Paul didn’t talk about the Noah story
in his extant epistles, but here’s how I imagine he would have read it.
Noah found favor with God, says
the text of Genesis (charis, or “grace,” in the Greek
translation of Genesis 6:8). And, for Paul (in contrast to many of his fellow Torah-reading
contemporaries), “grace” is defined as a gift given to the unfitting (Romans
4:4-5). Genesis subsequently notes that Noah was a righteous man (Genesis 6:9),
and according Paul, that’s the proper order: first grace, then the status of
righteousness. It’s not that God found someone who had already attained a
certain level of goodness and then crowned it with the verdict of
justification. For Paul, the reverse is true.
And this is what Aronofsky’s film
complicates. On the one hand, the movie features a startling exploration of
unrighteousness—“wickedness,” the screenplay calls it—in Noah’s own family. Even
after the violent hordes are drowned, murderous rage is still present among the
select few that are preserved inside the ark. Noah’s immediate family,
including Noah himself, can’t escape the corruption that finally doomed
those outside. In that way, I was surprised by how close Aronofsky gets to
the indictments of Genesis 6:5 and 8:21 that bookend the story
of the flood. On either side of the narrative, evil lurks. There was evil
before the flood, and there was evil afterwards, and the film depicts this
reality with raw power. So far, so Pauline.
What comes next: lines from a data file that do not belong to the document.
Lemma start_ready l comp sl fno k st comp' : agree l st -> sl_ok su sl ->
  add_instruction (push_statuses l comp) sl OP_GLOBSTART fno k = Done comp' ->
  exists g, instructions comp' = instructions comp ++ [g] /\ i_opcode g = OP_GLOBSTART /\ place_ok su g /\
    i_expcount g = Z.of_nat (length l) /\ stringmap comp' = stringmap comp /\ ready comp' st.
Proof.
  intros Ha Hsl H. destruct (add_inv (push_statuses l comp) sl OP_GLOBSTART fno k comp' l false eq_refl H) as (si' & E1 & E2 & E3 & E4). cbn in E1. injection E1 as <-.
  eexists. split_and!; [exact E4 | done | exact Hsl | done | exact E3 | by exists l, false].
Qed.

Lemma F_entry_typed fno sc stl comp comp' ne ed : sc_strictin sc = Some stl -> length stl = sc_nargs sc -> sl_ok su (sc_sl sc) ->
  F_entry fno sc comp = Done (comp', ne, ed) -> entry_code fno sc comp comp' ne ed.
Proof.
  intros Hs Hl Hsl H. unfold F_entry in H. rewrite Hs in H. destruct (sc_nospark sc) eqn:En.
  - cbn [mbind outcome_bind] in H. apply bind_Done_inv in H as (u0 & _ & H). apply bind_Done_inv in H as (c1 & H1 & [= -> <- <-]).
    eapply start_ready with (st := replicate (sc_nargs sc) SAny) in H1 as (g & Eg & Ho & Hp & Eex & Es & Hr); [| |done].
    2: { apply agree_low; [apply Forall_map, Forall_true; intros []; status_lia|]. rewrite length_replicate, length_map, length_take. lia. }
    exists g, [], [], [], [], (replicate (sc_nargs sc) SAny).
    split_and!; [exact Eg | done | done | by rewrite Eex, length_map, length_take, Hl, Nat.min_id | by exists []; rewrite app_nil_r | done | apply length_replicate | apply piece_nil | apply piece_nil | | |].
    + unfold entry_stack. rewrite En. apply sub_st_refl.
    + unfold code_count. rewrite Eg, length_app. cbn. lia.
    + unfold code_count. rewrite Eg, length_app. cbn. lia.
  - apply bind_Done_inv in H as (c1 & H1 & H). apply bind_Done_inv in H as (l & Hp & H).
    apply bind_Done_inv in H as (c2 & H2 & H). apply bind_Done_inv in H as (c3 & H3 & [= <- <- <-]).
    eapply start_ready with (st := replicate (sc_nargs sc) SAny) in H1 as (g & Eg & Ho & Hpl & Eex & Es & Hr); [| |done].
    2: { apply agree_low; [apply Forall_replicate; status_lia | by rewrite !length_replicate]. }
    pose proof (for_SPARK_goes _ _ _ _ _ Hr Hsl H2) as G2. destruct G2 as [Hr2 (s2 & Es2) (l2 & ts2 & E2 & P2)].
    destruct (for_EVAL_strict _ _ _ _ _ Hs Hp Hr2 Hsl H3) as [Hr3 (s3 & Es3) (l3 & ts3 & E3 & P3)].
    exists g, l2, l3, ts2, ts3, (strict_stack sc).
    split_and!; [| done | done | by rewrite Eex, length_replicate | | exact Hr3 | by unfold strict_stack; rewrite length_map, length_seq | | exact P3 | | |].
    + by rewrite E3, E2, Eg, <- !app_assoc.
    + rewrite Es3, Es2, Es, <- app_assoc. by eexists.
    + eapply piece_weaken; [|exact P2]. by eapply strings_le.
    + unfold entry_stack. rewrite En. apply sub_st_refl.
    + unfold code_count. rewrite E2, Eg, !length_app. cbn. lia.
    + unfold code_count. rewrite E3, E2, Eg, !length_app. cbn. lia.
Qed.
End entry_code.
(* ===== verification/Process.v ===== *)
(** * All passes (src/nreduce/compiler/source.c)

    [source_process] reads the modules a program imports and runs the passes
    one after the other; [source_compile] turns the result into bytecode. *)

From S2P Require Import Prelude Builtins Util Source Renaming Resolve Lifting Applift Strictness StrictnessFacts Reorder Nonstrict Bytecode Compile Image AppendOpt Inlining Sinking.

(** ** Modules *)

(** An entry of the table of built-in modules, which the build makes from the
    files of the directory. *)
Record module_info := Module_info { mi_name : string; mi_filename : string; mi_source : string }.

Definition MODULE_EXTENSION : string := ".elc".

Definition source_new : source := Source [] ∅ 0 [] [] [] [] (list_push [] "prelude").

Section imports.
Context (modules : list module_info).
(** The parser, made by bison from grammar.y: it is given the number of the
    file, the name of the module and the text. *)
Context (yyparse : source -> Z -> string -> string -> outcome (Z * source)).
(** The contents of a file, if it can be opened. *)
Context (read_file : string -> option string).

Definition source_parse_string (src : source) (str filename : string) (modname : option string) : outcome (Z * source) :=
  let '(src, fileno) := add_parsedfile src filename in
  yyparse src fileno (default "" modname) str.

Definition source_parse_file (src : source) (filename : string) (modname : string) : outcome (Z * source) :=
  match read_file filename with
  | None => Done ((-1)%Z, src)
  | Some text => let '(src, fileno) := add_parsedfile src filename in yyparse src fileno modname text
  end.

Definition import_module (src : source) (modname : string) : outcome (Z * source) :=
  match List.find (fun m => String.eqb modname (mi_name m)) modules with
  | Some m =>
      let prefix := if String.eqb (mi_name m) "prelude" then None else Some (mi_name m) in
      source_parse_string src (mi_source m) (mi_filename m) prefix
  | None => source_parse_file src (modname +:+ MODULE_EXTENSION) modname
  end.

Fixpoint import_modules (src : source) (names : list string) : outcome (Z * source) :=
  match names with
  | [] => Done (0%Z, src)
  | modname :: names =>
      '(r, src) ← import_module src modname;
      if (r =? 0)%Z then import_modules src names else Done (r, src)
  end.

(** The loop of [process_imports]; each round may find new imports. *)
Fixpoint process_imports (rounds : nat) (src : source) : outcome (Z * source) :=
  match rounds with
  | O => Timeout
  | S rounds =>
      match src_newimports src with
      | [] => Done (0%Z, src)
      | newimports =>
          let src := set_imports (fold_left list_push newimports (src_imports src)) [] src in
          '(r, src) ← import_modules src newimports;
          if (r =? 0)%Z then process_imports rounds src else Done (r, src)
      end
  end.
End imports.

(** ** The passes *)

(** [compile_stage]: a check of the hash table in front of every pass. *)
Definition compile_stage (src : source) : outcome unit := cassert (schash_check src).

(** A loop over the supercombinators that are there before it. *)
Fixpoint for_scombs (f : source -> nat -> outcome source) (ps : list nat) (src : source) : outcome source :=
  match ps with
  | [] => Done src
  | p :: ps => src ← f src p; for_scombs f ps src
  end.

(** Under [strict_evaluation] every argument is strict that is not marked as
    lazy. *)
Fixpoint strict_flags (strictin lazyin : list bool) (nargs : nat) : outcome (list bool) :=
  match nargs with
  | O => Done strictin
  | S nargs =>
      match strictin, lazyin with
      | s :: strictin, l :: lazyin => rest ← strict_flags strictin lazyin nargs; Done ((s || negb l) :: rest)
      | _, _ => Crash
      end
  end.
Definition make_strict (src : source) (p : nat) : outcome source :=
  sc ← getsc src p;
  if Nat.eqb (sc_nargs sc) 0 then Done src
  else
    st ← deref (sc_strictin sc);
    lz ← deref (sc_lazyin sc);
    st ← strict_flags st lz (sc_nargs sc);
    Done (upd src p (set_strictin (Some st) (Some lz))).

Definition sink_scomb (rounds fuel : nat) (src : source) (p : nat) : outcome source :=
  sc ← getsc src p;
  body ← deref (sc_body sc);
  body ← sink_letrecs rounds fuel body;
  Done (upd src p (set_body body)).

(** The options of [source_process]. *)
Record options := Options {
  strict_evaluation : bool; stopafterlambda : bool; nosink : bool; disstrict : bool; appendoptdebug : bool }.

(** The bounds of the passes that work on finished trees follow from the size
    of the program. *)
Definition tree_size (src : source) : nat :=
  sum_list_with (fun p => default 0 (sc ← src_heap src !! p; snode_size <$> sc_body sc)) (src_scombs src).

(** The passes after letrec sinking. *)
Definition back_end (opts : options) (src : source) : outcome source :=
  compile_stage src;;
  src ← applift_all (2 * tree_size src) src (src_scombs src);
  compile_stage src;;
  src ← reorder_all (S (tree_size src)) src (src_scombs src);
  if disstrict opts then Done src
  else
    compile_stage src;;
    src ← strictness_analysis (S (prog_unset (init_all src))) (tree_size src) src;
    compile_stage src;;
    nonstrict_all (tree_size src) src (src_scombs src).

(** The passes before letrec sinking; [false] if there are unbound variables. *)
Definition front_end (fuel : nat) (opts : options) (src : source) : outcome (bool * source) :=
  src ← (if strict_evaluation opts then for_scombs make_strict (src_scombs src) src else Done src);
  compile_stage src;;
  src ← for_scombs rename_variables (src_scombs src) src;
  compile_stage src;;
  '(src, unbound) ← resolve_all src (src_scombs src) [];
  if negb (handle_unbound unbound =? 0)%Z then Done (false, src)
  else
    compile_stage src;;
    src ← for_scombs (lift fuel) (src_scombs src) src;
    Done (true, src).

Definition middle_end (fuel : nat) (opts : options) (src : source) : outcome (bool * source) :=
  compile_stage src;;
  src ← appendopt fuel fuel src;
  if appendoptdebug opts then Done (false, src)
  else
    compile_stage src;;
    src ← inlining fuel src;
    if nosink opts then Done (true, src)
    else
      compile_stage src;;
      src ← for_scombs (sink_scomb fuel fuel) (src_scombs src) src;
      Done (true, src).

(** [source_process] after the modules are read. *)
Definition process_passes (fuel : nat) (opts : options) (src : source) : outcome (Z * source) :=
  '(r, src) ← check_for_main src;
  if negb (r =? 0)%Z then Done ((-1)%Z, src)
  else
    '(ok, src) ← front_end fuel opts src;
    if negb ok then Done ((-1)%Z, src)
    else if stopafterlambda opts then Done (0%Z, src)
    else
      '(go, src) ← middle_end fuel opts src;
      if negb go then Done (0%Z, src)
      else src ← back_end opts src; Done (0%Z, src).

Definition source_process (fuel : nat) (modules : list module_info)
    (yyparse : source -> Z -> string -> string -> outcome (Z * source)) (read_file : string -> option string)
    (opts : options) (src : source) : outcome (Z * source) :=
  '(r, src) ← process_imports modules yyparse read_file fuel src;
  if negb (r =? 0)%Z then Done ((-1)%Z, src) else process_passes fuel opts src.

(** [source_compile] *)
Definition source_compile (malloc : nat -> list Z) (fuel mkfuel : nat) (src : source) : outcome (list Z) :=
  compile_stage src;; compile malloc fuel mkfuel src.
(* ===== verification/BackEnd.v ===== *)
(** * The last passes together

    What application lifting, letrec reordering, the strictness analysis and
    non-strict lifting make of a program is what the bytecode compiler needs:
    the marks in tail positions and the shapes the passes establish are those
    scheme R relies on. *)

From S2P Require Import Prelude CString Builtins Util Source Resolve Lifting LiftingFacts LiftingCreate Double Bytecode StackDiscipline Applift AppliftFacts Semantics Strictness StrictnessFacts Reorder ReorderMeaning Nonstrict Schemes SchemeR Compile CompileFacts ProgramFacts SchemesTyped ProgramTyped Process.

#[local] Set Warnings "-clear-no-such-hyp".

(** ** Marks in tail positions *)

(** What is evaluated last: the body, the branches of an [if], the second
    argument of [seq] and the body of a letrec. A call of a built-in there has
    its strict arguments marked. *)
Definition call_marked (c : snode) : Prop := forall sl bif b,
  spine_head c = SNODE_BUILTIN sl bif -> builtin_info !! bif = Some b -> count_args c = bi_nargs b ->
  strict_marked b (spine_strict c).

Fixpoint tail_marked (c : snode) : Prop :=
  match c with
  | SNODE_APPLICATION _ _ l r =>
      call_marked c /\
      (is_bif B_IF (spine_head l) = true -> count_args l = 2 -> tail_marked r /\ match l with SNODE_APPLICATION _ _ _ t => tail_marked t | _ => True end) /\
      (is_bif B_SEQ (spine_head l) = true -> count_args l = 1 -> tail_marked r)
  | SNODE_LETREC _ _ b => tail_marked b
  | _ => True
  end.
But near the end of the film, Emma
Watson’s character, Ila, gives up the game. She says to Noah that perhaps
God preserved him because God knew that he had a merciful heart. Perhaps, she
speculates, that’s exactly the sort of person God could count on to renew
the world non-violently, peaceably, and responsibly after the flood. And in this
way, the film ends up locating the rationale for God’s mercy in some
native spark of goodness in Noah that will, viewers hope, make the
new, post-flood world more livable than the antediluvian one.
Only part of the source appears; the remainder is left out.